Support Questions

pkhare · ‎07-17-2016

Hi,

I am working on HDP 2.4.2 ( hadoop 2.7, hive 1.2.1 , JDK 1.8, scala 2.10.5 ) . My Spark/Scala job reads hive table ( using Spark-SQL) into DataFrames ,performs few Left joins and insert the final results into a Hive Table which is partitioned. The source tables having apprx 50millions of records. Spark creates 74 stages for this job. It executes 72 stages successfully but hangs at 499th task of 73rd stage, and not able to execute the final stage no 74. I can see many message on console i:e "INFO: BlockManagerInfo : Removed broadcast in memory" .

...it doesn't show any error/exception...even after 1 hours it doesn't come out and only way is to Kill the job.

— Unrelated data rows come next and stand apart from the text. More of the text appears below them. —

Lemma wp_mfa_put s now ch Q : during s -> frozen_ok (ls_log s) ch -> (forall b s', during s' -> Q b s') ->
  wp (on_store ls_mfa set_mfa false (mfa_Put now ch)) Q s.
Proof.
  intros Hd Hch HQ. unfold wp, on_store. destruct (ls_mfa s) as [m|] eqn:Hm; [|split; [done|by apply HQ]].
  assert (during (set_mfa (Some (mfa_Put now ch m).2) s)) as Hd'.
  { apply during_mfa; [done|]. intros id ch'. pose proof (vo_mfa _ (du_vouched _ _ Hd) m) as Hv. unfold mfa_Put.
    destruct (decide _); [by apply Hv|]. cbn. intros [[<- <-]|[_ Hl]]%lookup_insert_Some; [done|].
    destruct (_ <=? _); cbn in Hl; [apply map_lookup_filter_Some in Hl as [Hl _]|]; by eapply Hv. }
  destruct (mfa_Put now ch m) as [b m']. split; [done|by apply HQ].
Qed.
Lemma wp_txn_put s ch Q : during s -> frozen_ok (ls_log s) ch -> (forall b s', during s' -> Q b s') ->
  wp (on_store ls_transactions set_transactions false (txn_Put ch)) Q s.
Proof.
  intros Hd Hch HQ. unfold wp, on_store. destruct (ls_transactions s) as [m|] eqn:Hm; [|split; [done|by apply HQ]].
  assert (during (set_transactions (Some (txn_Put ch m).2) s)) as Hd'.
  { apply during_txn; [done|]. intros id ch'. pose proof (vo_txn _ (du_vouched _ _ Hd) m) as Hv. unfold txn_Put.
    destruct (decide _); [by apply Hv|]. cbn. intros [[<- <-]|[_ Hl]]%lookup_insert_Some; [done|]. by eapply Hv. }
  destruct (txn_Put ch m) as [b m']. split; [done|by apply HQ].
Qed.

Lemma challenge_ok {A} q r req client provider (Q : A -> LS -> Prop) s : accepted client r s -> wp (issueMFAChallenge d q r req client provider) Q s.
Proof.
  intros Ha. unfold issueMFAChallenge. apply wp_bind. unfold persistMFAChallenge. destruct (hq_mfaID q) as [id|]; [|apply wp_fail, Ha].
  apply wp_bind, wp_mfa_put; [apply Ha|by eapply frozen_accepted|]. intros [] s' Hd; [|by apply wp_fail]. apply wp_ret; [done|].
  apply wp_tame; [apply quiet_tame; repeat along|done|]. unfold flow_bind, on_x, on_front, log, stop. by intros a ? E; repeat case_match.
Qed.

(** The gates leave a login as it is, or freeze it. *)
Lemma risk_ok q skip r req client s Q : gated client r s -> (forall s', gated client r s' -> Q () s') -> wp (evaluateLoginRisk d q skip r req client) Q s.
Proof.
  intros Hg HQ. unfold evaluateLoginRisk. pose proof (at_during _ _ _ (proj1 Hg)).
  destruct (ld_riskScorer d) as [score|]; [|by apply wp_ret; [|apply HQ]].
  eapply wp_gated; [auto with login|done|]. intros a s1 _ Hg1. pose proof (at_during _ _ _ (proj1 Hg1)).
  assert (wp (flow_ret ()) Q s1) as Hret by by apply wp_ret; [|apply HQ].
  destruct a as [[[]|]|]; [done| |..|done|done].
  - apply wp_tame; [|done|]; [apply quiet_tame; repeat along|]. unfold reject, log, fail_with, stop, flow_bind. by intros ? ?.
  - eapply wp_gated; [|done|]; [unfold mfa_wired; repeat along|]. intros wired s2 _ Hg2. pose proof (at_during _ _ _ (proj1 Hg2)).
    assert (wp (flow_ret ()) Q s2) as Hret2 by by apply wp_ret; [|apply HQ].
    destruct wired as [provider|]; [|done]. destruct (_ || _); [done|].
    eapply wp_gated; [auto with login|done|]. intros [] s3 _ Hg3; [apply wp_ret; [apply Hg3|by apply HQ]|]. apply challenge_ok, Hg3.
Qed.
Lemma access_ok q skip r req client s Q : gated client r s -> (forall req' s', gated client r s' -> Q req' s') -> wp (conditional_access d q skip r req client) Q s.
Proof.
  intros Hg HQ. unfold conditional_access. eapply wp_gated; [repeat along|done|]. intros front s1 _ Hg1.
  eapply wp_gated; [unfold mfa_wired; repeat along|done|]. intros wired s2 _ Hg2. pose proof (at_during _ _ _ (proj1 Hg2)).
  assert (forall n code, wp (reject (lr_ClientID req) (lr_Provider req) n code) Q s2) as Hrej.
  { intros n code. apply wp_tame; [auto with login|done|]. unfold reject, log, fail_with, stop, flow_bind. by intros ? ?. }
  destruct (enforceConditionalAccessLogin _ _ _ _ _ _ _ _ _ _) as [restriction| |restriction].
  - apply wp_ret; [done|by apply HQ].
  - apply Hrej.
  - destruct wired; [apply challenge_ok, Hg2|apply Hrej].
Qed.

Lemma wp_gates {A A'} client r (m : Flow A) (k : A -> Flow A') Q s :
  (forall Q, (forall a s', gated client r s' -> Q a s') -> wp m Q s) -> (forall a s', gated client r s' -> wp (k a) Q s') -> wp (flow_bind m k) Q s.
Proof. intros Hm Hk. by apply wp_bind, Hm. Qed.

Lemma residual_ok q skip req r client s Q : gated client r s -> (forall req' s', gated client r s' -> Q req' s') -> wp (residual_gates d q skip req r client) Q s.
Proof.
  intros Hg HQ. unfold residual_gates. apply (wp_gates client r); [intros Q' HQ'; by apply risk_ok; [|intros; apply HQ']|]. intros _ s1 Hg1.
  apply (wp_gates client r); [intros Q' HQ'; by apply access_ok|]. intros req1 s2 Hg2.
  eapply wp_gated; [auto with login|done|]. intros _ s3 _ Hg3. eapply wp_gated; [auto with login|done|]. intros _ s4 _ Hg4.
  apply wp_ret; [apply Hg4|by apply HQ].
Qed.

Lemma credential_gates_ok q skip req r client s Q : gated client r s -> (forall req' s', gated client r s' -> Q req' s') ->
  wp (runPostCredentialGates p d q skip req r client) Q s.
Proof.
  intros Hg HQ. unfold runPostCredentialGates. eapply wp_gated; [auto with login|done|]. intros _ s1 _ Hg1. by apply residual_ok.
Qed.

Lemma hook_same req client r s r' skip s' : runPostAuthenticateHook d req client r s = (Ok (r', skip), s') -> re_UserID r' = re_UserID r.
Proof.
  unfold runPostAuthenticateHook. destruct (ld_postHook d) as [hook|]; [|by intros [= <- _ _]].
  unfold flow_bind, on_x, on_front. destruct (hook req client r (fr_issuers (ls_front s))) as [[[add sk]|e] x]; [|unfold rejectAuthHook, flow_bind, log, on_x, on_front, fail_with, stop; by repeat case_match].
  unfold flow_ret. intros [= <- _ _]. by destruct (decide _).
Qed.

Lemma user_gate_ok req u s s' : rejectDeactivatedUser req u s = (Ok (), s') -> user_allowed s u.
Proof.
  unfold rejectDeactivatedUser, lookup_user, flow_bind, get. cbn. intros E. unfold user_allowed.
  destruct (lifecycleAuthentication (ls_front s) u) eqn:Hl; [|destruct (match _ with Some _ => _ | None => _ end); unfold reject, flow_bind, log, fail_with, stop in E; discriminate].
  split; [|done]. intros users usr Hu Hg. rewrite Hu in E. cbn in E. rewrite Hg in E. destruct (IsActive usr); [done|].
  unfold reject, flow_bind, log, fail_with, stop in E. discriminate.
Qed.
Lemma user_allowed_early s u : early s0 s -> user_allowed s u -> user_allowed s0 u.
Proof. intros [Hu _ _ Hl Hp]. unfold user_allowed, lifecycleAuthentication, LifecycleState, resolveLocalSubject. rewrite Hu, Hl, Hp. tauto. Qed.
(** A client that a login is for, and the session it may resume. *)
Record entering client (saved : option Result) s : Prop := {
  en_during : during s;
  en_early : early s0 s;
  en_client : ls_clients s0 !! cl_ID client = Some client;
  en_active : cl_Active client = true;
  en_saved : forall r, saved = Some r -> authed (ls_log s) (cl_ID client) (re_UserID r);
}.
Lemma entering_quiet client saved s s' : quiet s s' -> entering client saved s -> entering client saved s'.
Proof.
  intros [Ht He] []. constructor; [by eapply during_tame|by etrans|done|done|].
  intros r Hr. eapply authed_grows; [apply (ta_log _ _ Ht)|auto].
Qed.
Lemma wp_entering {A A'} client saved (m : Flow A) (k : A -> Flow A') Q s :
  along quiet m -> entering client saved s -> (forall a s', m s = (Ok a, s') -> entering client saved s' -> wp (k a) Q s') -> wp (flow_bind m k) Q s.
Proof.
  intros Hm Hs Hk. apply wp_bind, wp_quiet; [done|by destruct Hs|]. intros a s' E Ht _. apply Hk; [done|]. by eapply entering_quiet.
Qed.

(** The user of an accepted credential, once the gate on users has passed. *)
Lemma wp_user {A'} client r s req (k : () -> Flow A') Q :
  entering client (Some r) s -> (forall s', gated client r s' -> wp (k ()) Q s') -> wp (flow_bind (rejectDeactivatedUser req (re_UserID r)) k) Q s.
Proof.
  intros Hs Hk. eapply wp_entering; [auto with login|done|]. intros [] s' E Hs'. apply Hk. split; [|apply Hs'].
  constructor; [apply Hs'|apply Hs'|apply Hs'|by apply (en_saved _ _ _ Hs')|]. eapply user_allowed_early; [apply Hs|by eapply user_gate_ok].
Qed.

Lemma entering_vouched client saved r s pv : entering client saved s -> entering client (Some r) (add_event (Vouched pv (cl_ID client) (re_UserID r)) s).
Proof.
  intros Hs. apply (entering_quiet client saved _ _ (quiet_log (Vouched pv (cl_ID client) (re_UserID r)) s)) in Hs. destruct Hs. constructor; try done.
  intros ? [= <-]. eexists. split; [cbn; apply elem_of_app; right; by apply list_elem_of_singleton|eauto].
Qed.

Lemma federated_start_ok q req client auth s Q : during s -> Q () s -> wp (beginFederatedLogin p d q req client auth) Q s.
Proof.
  intros Hd HQ. unfold beginFederatedLogin. destruct (hq_stateID q) as [id|]; [|by apply wp_fail]. cbv zeta. destruct (decide _); [done|].
  apply wp_bind. apply wp_ret; [done|]. destruct (_ || _); [by apply wp_fail|]. apply wp_bind, wp_txn_put; [done|done|].
  intros [] s' Hd'; [by apply wp_stop|by apply wp_fail].
Qed.

Lemma wp_halts {A} (m : Flow A) Q s : along tame m -> during s -> is_ok (m s).1 = false -> wp m Q s.
Proof. intros Hm Hd Hf. apply wp_tame; [done|done|]. intros a s' E. by rewrite E in Hf. Qed.

Lemma credential_ok q req client saved s Q : entering client saved s -> (forall r s', gated client r s' -> Q r s') -> wp (authenticateUser p d q req client) Q s.
Proof.
  intros Hs HQ. unfold authenticateUser. eapply wp_entering; [auto with login|done|]. intros [auth|] s1 _ Hs1; [|apply wp_fail, Hs1].
  apply wp_bind, federated_start_ok; [apply Hs1|]. cbv zeta. eapply wp_entering; [auto with login|done|]. intros [] s2 _ Hs2.
  { apply wp_halts; [auto with login|apply Hs2|done]. }
  eapply wp_entering; [auto with login|done|]. intros [r|e] s3 _ Hs3.
  2: { apply wp_halts; [auto with login|apply Hs3|]. unfold handleAuthFailure, flow_bind. destruct (lockout_failure q _ s3) as [[[]|e'] s4]; [..|done]; [done|by destruct e]. }
  apply wp_bind. unfold log. apply (entering_vouched _ _ r _ (lr_Provider req)) in Hs3. split; [apply Hs3|]. apply (wp_user client); [done|]. intros s4 Hs4.
  eapply wp_gated; [auto with login|done|]. intros _ s5 _ Hs5. apply wp_ret; [apply Hs5|by apply HQ].
Qed.

Lemma session_ok q req client saved s Q : entering client saved s -> (forall r s', gated client r s' -> Q r s') -> wp (authenticateBrowserUser d req saved) Q s.
Proof.
  intros Hs HQ. unfold authenticateBrowserUser. eapply wp_entering; [repeat along|done|]. intros users s1 _ Hs1.
  destruct saved as [r|]; [|apply wp_fail, Hs1]. destruct users as [users|]; [|apply wp_fail, Hs1]. destruct (GetByID _ _) as [u|]; [|apply wp_fail, Hs1].
  destruct (negb _); [apply wp_fail, Hs1|]. eapply wp_entering; [auto with login|done|]. intros auth s2 _ Hs2. destruct (bool_decide _); [|apply wp_fail, Hs2].
  apply (wp_user client); [done|]. intros s3 Hs3. apply wp_ret; [apply Hs3|]. apply HQ. by eapply gated_same, Hs3.
Qed.

Lemma stage_ok q req client saved s Q : entering client saved s -> (forall r skip req' s', gated client r s' -> Q (r, skip, req') s') ->
  wp (credentialLoginStage p d q req client saved) Q s.
Proof.
  intros Hs HQ. unfold credentialLoginStage. apply wp_bind.
  assert (forall Q, (forall r s', gated client r s' -> Q r s') -> wp (authenticateCredentialOrSession p d q req client saved) Q s) as Hauth.
  { intros. unfold authenticateCredentialOrSession. destruct (lr_ResumeSession req); [by apply (session_ok q req client)|by eapply credential_ok]. }
  apply Hauth. intros r s1 Hg1. eapply wp_gated; [auto with login|done|]. intros _ s2 _ Hg2.
  eapply wp_gated; [auto with login|done|]. intros [r3 skip] s3 E Hg3. apply hook_same in E. apply (gated_same _ _ r3) in Hg3; [|done].
  apply (wp_gates client r3); [intros; by apply credential_gates_ok|]. intros req4 s4 Hg4. eapply wp_gated; [auto with login|done|].
  intros _ s5 _ Hg5. apply wp_ret; [apply Hg5|by apply HQ].
Qed.
(** ** The end of a login *)

Lemma tame_front {A} (m : M (Front B X) A) : along tame (on_front m).
Proof. intros s. unfold on_front. destruct (m (ls_front s)) as [a v]. by constructor. Qed.
Hint Resolve tame_front : login.
Lemma code_of_floating (T : ctype) (v : Z) :
  is_floating_point T = true -> code_of T v = sizeof T.
Proof. intros HF. unfold code_of. now rewrite HF. Qed.

Lemma code_of_range (T : ctype) (v : Z) :
  in_range T v ->
  1 <= code_of T v <= 16 /\ (T <> LDouble -> code_of T v <= 15).
Proof.
  intros Hr. destruct (is_floating_point T) eqn:HF.
  - rewrite code_of_floating by exact HF.
    destruct T; try discriminate; cbn [sizeof]; split; try lia;
      intros HL; try lia; now elim HL.
  - destruct (negates T v) eqn:Hneg.
    + destruct (code_of_negating T v Hr Hneg) as [_ Hc].
      destruct (sizeof_integral T HF); lia.
    + pose proof (code_of_direct T v Hr HF Hneg).
      destruct (sizeof_integral T HF); lia.
Qed.

(** ** Runs of pack calls *)

Lemma pack_sequence_codes (vs : list (ctype * Z)) :
  forall buf cur buf' cur' codes,
    pack_sequence vs buf cur = Some (buf', cur', codes) ->
    codes = map value_code vs /\
    cur' = cur + sum_widths (map value_nibble vs).
Proof.
  induction vs as [ | [T v] vs IH]; intros buf cur buf' cur' codes H.
  - cbn in H. injection H as <- <- <-. cbn. split; [reflexivity | lia].
  - cbn [pack_sequence] in H.
    destruct (pack T buf cur v) as [[[buf1 cur1] code] | ] eqn:Hp;
      cbn [bind] in H; [ | discriminate].
    destruct (pack_sequence vs buf1 cur1) as [[[buf2 cur2] cs] | ] eqn:Hs;
      cbn [bind] in H; [ | discriminate].
    injection H as <- <- <-.
    apply pack_inv in Hp. destruct Hp as (_ & -> & ->).
    destruct (IH _ _ _ _ _ Hs) as [-> ->].
    cbn [map]. unfold sum_widths. cbn [fold_right].
    change (value_code (T, v)) with (code_of T v).
    change (nibble_width (value_nibble (T, v))) with (encoded_width T v).
    split; [reflexivity | lia].
Qed.

Lemma value_nibbles_range (vs : list (ctype * Z)) :
  Forall (fun c => 0 <= c <= 15) (map value_nibble vs).
Proof.
  apply Forall_map, Forall_forall. intros tv _. apply as_nibble_range.
Qed.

I have total 15 nodes with 40Gb RAM with 6 cores in each node. I am using spark-submit in yarn client mode . Scheduling is configured as FIFO and my job is consuming 79% of resources.

Can anybody advise on this. whats could be the issue?

Regards

Praveen Khare

psingh15 · ‎07-18-2016

Could you share more details like command used to execute and input size?

pkhare · ‎07-18-2016

Thank Puneet for reply..here is my command & other information

spark-submit --master yarn-client --driver-memory 15g --num-executors 25 --total-executor-cores 60 --executor-memory 15g --driver-cores 2 --conf "spark.executor.memory=-XX:+UseG1GC -XX:+PrintFlagsFinal -XX:+PrintReferenceGC -verbose:gc -XX:+PrintGCDetails -XX:+PrintGCTimeStamps -XX:+PrintAdaptiveSizePolicy -XX:+UnlockDiagnosticVMOptions -XX:+G1SummarizeConcMark -Xms10g -Xmx10g -XX:InitiatingHeapOccupancyPercent=35 -XX:ConcGCThread=20" --class logicdriver logic.jar

configuration .....

ContextService.getHiveContext.sql("SET hive.execution.engine=tez"); ContextService.getHiveContext.sql("SET hive.optimize.tez=true"); ContextService.getHiveContext.sql("set hive.vectorized.execution.enabled = true "); ContextService.getHiveContext.sql("set hive.vectorized.execution.reduce.enabled = true "); ContextService.getHiveContext.sql("set spark.sql.shuffle.partitions=2050"); ContextService.getHiveContext.sql("SET spark.sql.hive.metastore.version=0.14.0.2.2.4.10-1"); ContextService.getHiveContext.sql("SET hive.warehouse.data.skipTrash=true "); ContextService.getHiveContext.sql("SET hive.exec.dynamic.partition = true "); ContextService.getHiveContext.sql("SET hive.exec.dynamic.partition.mode=nonstrict "); ContextService.getHiveContext.sql("SET spark.driver.maxResultSize= 8192"); ContextService.getHiveContext.sql("SET spark.default.parallelism = 350"); ContextService.getHiveContext.sql("SET spark.yarn.executor.memoryOverhead=1024");

data---------

It reads data from from 2 tables and perform join and put result in Dataframes...then again read new tables and does join on previous Dataframe...this cycle goes for 7-8 times and finally it insert result in hive.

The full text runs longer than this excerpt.